In our fourth feature on LGBT history month members speak of need to be vigilant
Ryan Fletcher, Thursday, February 25th, 2016

The aim of lesbian, gay, bisexual and transgender (LGBT) history month is to celebrate and recognise LGBT people’s contributions to society.


Having started in the US in 1994, with the support of the country’s largest union, the National Education Association, it was implemented in Britain by the LGBT campaign group School’s Out! after the abolition of the notorious Section 28 law – which aimed to stop local authorities and schools promoting homosexuality.


As in America, the British trade union movement ensured that LGBT history month became an annual event.


LGBT rights are recognised by Unite as both a domestic and international issue. At home the Tory Trade Union Bill threatens valuable union rep time, which in turns threatens LGBT members who may need support because of discrimination at work.


Unfortunately in many other countries the situation for LGBT people is more extreme. Although 18 countries recognise same sex marriage, homosexuality is illegal in 72 others. In 10 countries homosexuality is punishable by execution.

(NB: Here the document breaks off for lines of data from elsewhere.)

(** * Potential-field filtering operators

    A shallow embedding of [codes/filtering.py] and of the entries of
    [codes/constants.py] that the filters relate to.

    - Python floats are IEEE-754 binary64 values: Rocq's primitive floats.
      A division of two Python floats raises [ZeroDivisionError] on a zero
      divisor; numpy's elementwise division does not raise.
    - A numpy 2-D array is its [shape] together with its samples; elementwise
      operators follow numpy's broadcasting rule and raise [ValueError] when
      the shapes are incompatible.
    - Exceptions are values of [Py.exn]; a function that may raise returns
      [Py.result].
    - The modules [auxiliars] ([aux]), [derivative] ([deriv]) and [numpy.fft]
      are not part of these sources.  Their functions are members of the
      classes [Aux], [Deriv] and [FFT]; what is known of them (each returns a
      grid of the shape of its grid arguments) is recorded in [Collaborators].
    - The elementwise scalar kernels of numpy ([exp], [sqrt], [arctan2], ...)
      are members of the class [Scalar]. *)

From Stdlib Require Import Floats.
From Stdlib Require Import Uint63.
From Stdlib Require Import ZArith String DecimalString List Bool Arith Lia.
Import ListNotations.

#[local] Set Warnings "-inexact-float".
#[local] Open Scope string_scope.

(* ------------------------------------------------------------------ *)
(** ** Python exceptions and results *)

Module Py.

Inductive exn : Type :=
| AssertionError (msg : string)
| ValueError (msg : string)
| NameError (name : string)
| UnboundLocalError (name : string)
| IndexError (msg : string)
| ZeroDivisionError (msg : string).

Inductive result (A : Type) : Type :=
| Ok (a : A)
| Raise (e : exn).

Arguments Ok {A} a.
Arguments Raise {A} e.

Definition bind {A B : Type} (m : result A) (k : A -> result B) : result B :=
  match m with
  | Ok a => k a
  | Raise e => Raise e
  end.

Definition map {A B : Type} (f : A -> B) (m : result A) : result B :=
  bind m (fun a => Ok (f a)).

(** [assert cond, msg] *)
Definition py_assert (cond : bool) (msg : string) : result unit :=
  if cond then Ok tt else Raise (AssertionError msg).

(** Reading a local name of a function body: a name that is not bound raises
    [NameError].  (The module's globals bind only [warnings], [np], [aux],
    [deriv] and the six functions.) *)
Fixpoint load_name {V : Type} (locals : list (string * V)) (name : string)
  : result V :=
  match locals with
  | [] => Raise (NameError name)
  | (n, v) :: rest => if String.eqb n name then Ok v else load_name rest name
  end.

(** Python numbers: an [int] or a [float]. *)
Inductive number : Type :=
| PyInt (z : Z)
| PyFloat (f : float).

(** The float of an integer below 2^53 in magnitude (exact there). *)
Definition float_of_Z (z : Z) : float :=
  match z with
  | Z0 => PrimFloat.zero
  | Zpos _ => PrimFloat.of_uint63 (Uint63.of_Z z)
  | Zneg _ => PrimFloat.opp (PrimFloat.of_uint63 (Uint63.of_Z (Z.opp z)))
  end.

(** [a == b] on numbers. *)
Definition num_eqb (a b : number) : bool :=
  match a, b with
  | PyInt m, PyInt n => Z.eqb m n
  | PyFloat f, PyFloat g => PrimFloat.eqb f g
  | PyInt m, PyFloat f => PrimFloat.eqb (float_of_Z m) f
  | PyFloat f, PyInt m => PrimFloat.eqb f (float_of_Z m)
  end.

(** [float(n)] *)
Definition to_float (n : number) : float :=
  match n with
  | PyInt z => float_of_Z z
  | PyFloat f => f
  end.

(** [a / b] on Python floats: a divisor that equals zero ([0.0] or [-0.0])
    raises; every other quotient is the IEEE one. *)
Definition py_truediv (a b : float) : result float :=
  if PrimFloat.eqb b 0%float
  then Raise (ZeroDivisionError "float division by zero")
  else Ok (PrimFloat.div a b).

“The gay community throughout the world is always particularly vulnerable – it’s always a minority. One reason is that they’re easy pickings for the right-wing when they want to deflect attention away from the real problems.


“We see that happening in Russia and in India – in fact in India things have gone into reverse after a little bit of progress,” explained Unite Community member and one of the founders of Lesbians and Gays Support the Miners, Mike Jackson.


That’s why Unite raises LGBT issues through the global union federations and works with sister unions around the world, as well as supporting the work of the International Lesbian, Gay, Bisexual, Trans and Intersex Association (ILGA).


In the UK, Unite’s regional and national LGBT structures are there to help ensure that discrimination can be dealt with if it raises its ugly head at work.


“We’re electing equality reps trained in LGBT issues to make sure every member has access to representation if they experience homophobia, transphobia or biphobia,” says BMW Unite rep and LGBT campaigner, Sam Webster Moore.


Over the last 50 years Britain has come a long way in implementing LGBT rights. The 1967 Sexual Offences Act decriminalised homosexuality, the 2000 Equalities Act outlawed homophobic discrimination and in 2013 same sex marriage was enshrined in law.


But “the price of freedom is eternal vigilance” says Mike Jackson and although the current government is not targeting the LGBT community per se, their policies still present a major threat.


Wildest dreams

“I never imagined in my wildest dreams that in my lifetime we would make as much progress as we have. When I was a teenager it was still illegal to be gay.


“You can’t deprecate anyone who’s moved that emancipation forward, even Cameron (with his stance on gay marriage),” said Mike.


“But what we have to remember is that historically it was the Tories who introduced Section 28 in 1988. It was the Tories who ignored HIV when it was looming because it mainly affected gay men and they didn’t care.


“And more widely what’s going on now with austerity and the attacks on working people’s rights is a repetition of what they did before. Basically it’s capital versus labour – it’s as old as the hills and it affects us all.”


This can be seen in the trade union Bill, which intends to cut down the amount of time union reps can spend representing their members.


Although LGBT rights in the UK have progressed, homophobia and discrimination is still rife within all levels and areas of society – including workplaces.


The trade union Bill would erode the ability of reps to provide assistance to LGBT members. Unite is fighting to ensure that doesn’t happen.